“American Spies and Other Homegrown Fables” playwright Sam Hamashima, whose family was confined in horse stalls at Santa Anita Race Track during WWII.
Photo by Sean Velasco Dodge/Courtesy of Sam Hamashima
Fairfax’s Hub Theatre is introducing a new playwright to area audience, Sam Hamashima, who wrote “American Spies and Other Homegrown Fables.”
Hub’s Artistic Director Matt Bassett described “American Spies and Other Homegrown Fables” as about the Ishii family, a Japanese-American family. “The piece follows them, and their centuries-old guardians as they learn of the bombing of Pearl Harbor. With that they have to choose between family traditions and survival.
“This play uses surrealism to explore deeply personal themes of family, tradition, individual identity all grounded in an important topic of immigration and its role in the American identity,” added Bassett.
“Some of the situations I put my characters through in ‘American Spies’ were challenging to write. These characters are special to me, they represent some of my family members and some of my own ideals and feelings,” said playwright Hamashima. His own family had been confined in horse stalls at Santa Anita Race Track during the early days of WWII. “I hope that my show encourages discussion around Japanese American Imprisonment to raise awareness.”
For director Kathryn Chase Byer the play is “so timely … at its heart, this is a play about the love and timelessness of the family bond.”
Dylan Arredondo portrays Tamihei the patriarch of the Ishii family and a leader in the local Japanese farming community. “He’s a father first; his primary goal is protecting his family, but sometimes at a steep cost; assimilation could mean safety. Surprisingly, he may be the force onstage that is most actively ensuring cultural erasure.”

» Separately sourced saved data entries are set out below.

(** * The dubbing player: PCM decoding, WAV encoding and the mixing transport

    A shallow embedding of [services/audioUtils.ts] ([decodeAudioData],
    [createWavBlob]) and of the [DubbedPlayer] component (transport, mixer,
    export pipeline), with the properties of the design document proved or
    refuted on it.

    Conventions.
    - A [Uint8Array] is a [list byte]; the arrays the program handles come
      from [base64ToUint8Array], which allocates a fresh buffer of exactly
      the array's length, so [data.buffer] holds the array's bytes and
      nothing else.
    - A JavaScript number that holds an integer (a length, a sample rate, a
      header field) is a [Z]; the 32- and 16-bit conversions of [DataView]
      are written out as wrap-around.
    - A JavaScript number that holds a time, a gain or a sample is the
      rational it denotes ([Q]).  The program only compares such numbers,
      takes the remainder [%] (exact on doubles) and divides a 16-bit integer
      by 32768 (exact in single precision); the one place where a number is
      rounded is the store into the [value] of an [AudioParam], which keeps
      single precision ([fround]).
    - A JavaScript string is a [string] of 8-bit characters.  Its
      [toLowerCase], [toUpperCase] and [trim], [atob] and the text of the
      engine's [TypeError]s are the platform's: the service and the
      application are embedded over a [Platform] that provides them, and
      what is proved of them holds for every platform.
    - What [JSON.parse] returns is not checked against the response schema,
      so the values read from it are modelled as JavaScript values
      ([JsValue]), not as strings.

    After the player come the closed forms of its handlers and, from
    [constants.ts], [components/VideoUploader.tsx],
    [services/geminiService.ts] and [App.tsx], the language tables, the
    uploader, the error handling and the result shaping of the service,
    and the application as a state machine over its events, among them the
    settling of the two calls [handleDubbing] waits for. *)

From Stdlib Require Import ZArith QArith Qround Qabs Qpower Lqa Lia List DecimalString.
From Stdlib.Strings Require Import String Ascii Byte.
From stdpp Require Import base option list.
Import ListNotations.

Local Open Scope Z_scope.

(** ** JavaScript values shared by both files *)

Inductive JsError :=
| RangeError          (* typed-array and DataView bounds and alignment *)
| EncodingError       (* the platform decoder rejects the file *)
| InvalidStateError   (* [stop()] on a source that was never started *)
| NotSupportedError.  (* [createBuffer] with arguments out of range *)

Inductive result (A : Type) :=
| Ok (a : A)
| Err (e : JsError).
Arguments Ok {A} a.
Arguments Err {A} e.

(** A thrown exception ends the function: the error monad, with stdpp's
    [x ← e; k] for sequencing. *)
#[global] Instance result_ret : MRet result := fun A a => Ok a.
#[global] Instance result_bind : MBind result := fun A B k r =>
  match r with
  | Ok a => k a
  | Err e => Err e
  end.

(** [AudioBuffer]: the sample rate and one sample array per channel. *)
Record AudioBuffer := mkAudioBuffer {
  ab_sampleRate : Z;
  ab_channels : list (list Q)
}.

Definition numberOfChannels (b : AudioBuffer) : nat := length (ab_channels b).

(** [buffer.length]: the number of sample frames. *)
Definition ab_length (b : AudioBuffer) : nat :=
  match ab_channels b with
  | [] => 0%nat
  | c :: _ => length c
  end.

(** [buffer.duration] = frames / sample rate (the sample rate of a buffer is
    positive). *)
Definition duration (b : AudioBuffer) : Q :=
  (inject_Z (Z.of_nat (ab_length b)) / inject_Z (ab_sampleRate b))%Q.

Module AudioUtils.

(** *** Bytes and typed arrays *)

Definition byte_to_Z (b : byte) : Z := Z.of_N (Byte.to_N b).

(** The store of a number into a [Uint8] slot keeps its low eight bits. *)
Definition byte_of_Z (z : Z) : byte :=
  match Byte.of_N (Z.to_N (Z.land z 255)) with
  | Some b => b
  | None => x00
  end.

Definition charCodeAt (c : ascii) : Z := Z.of_N (N_of_ascii c).

(** [new Int16Array(buffer)]: the element at index [i] is read from bytes
    [2i] and [2i+1] as a two's complement 16-bit value, low byte first (typed
    arrays use the byte order of the platform, which is little-endian
    wherever a browser runs). *)
Definition int16_of_bytes (lo hi : byte) : Z :=
  let u := Z.lor (byte_to_Z lo) (Z.shiftl (byte_to_Z hi) 8) in
  if u <? 32768 then u else u - 65536.

Fixpoint int16_elements (l : list byte) : list Z :=
  match l with
  | lo :: hi :: rest => int16_of_bytes lo hi :: int16_elements rest
  | _ => []
  end.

Arredondo noted that “my great-grandparents and their children were Japanese-American farmers sent to U.S. internment camps during World War II.”
Toni Rae Salmi portrays Natsuko, a first generation immigrant. “Natsuko has one foot in American culture and one foot in Japanese culture. After making a great effort to fit in as an American, Natsuko is faced with the horrible situation of having to give up what represents family to her; not because of anything that she's done but because of who she looks like.”
Character Paper Crane, the Spirit of Wisdom, is portrayed by Rae Venna. “Her role is to protect the family and keep traditions going,” said Venna. Inviting audiences to the production, Venna added that “’American Spies’ is relevant to events happening in our world today…I believe that audiences of all ages will gain something from this story.”
Where and When
Hub Theatre presents “American Spies and Other Homegrown Fables” at NextStop Theatre, 269 Sunset Park Drive, Herndon. Performances July 12 to Aug. 4, 2019. Friday at 8 p.m., Saturday at 2 p.m. and 8 p.m. and Sunday at 2 p.m. Tickets at the door on the day of the performance and online at www.thehubtheatre.org.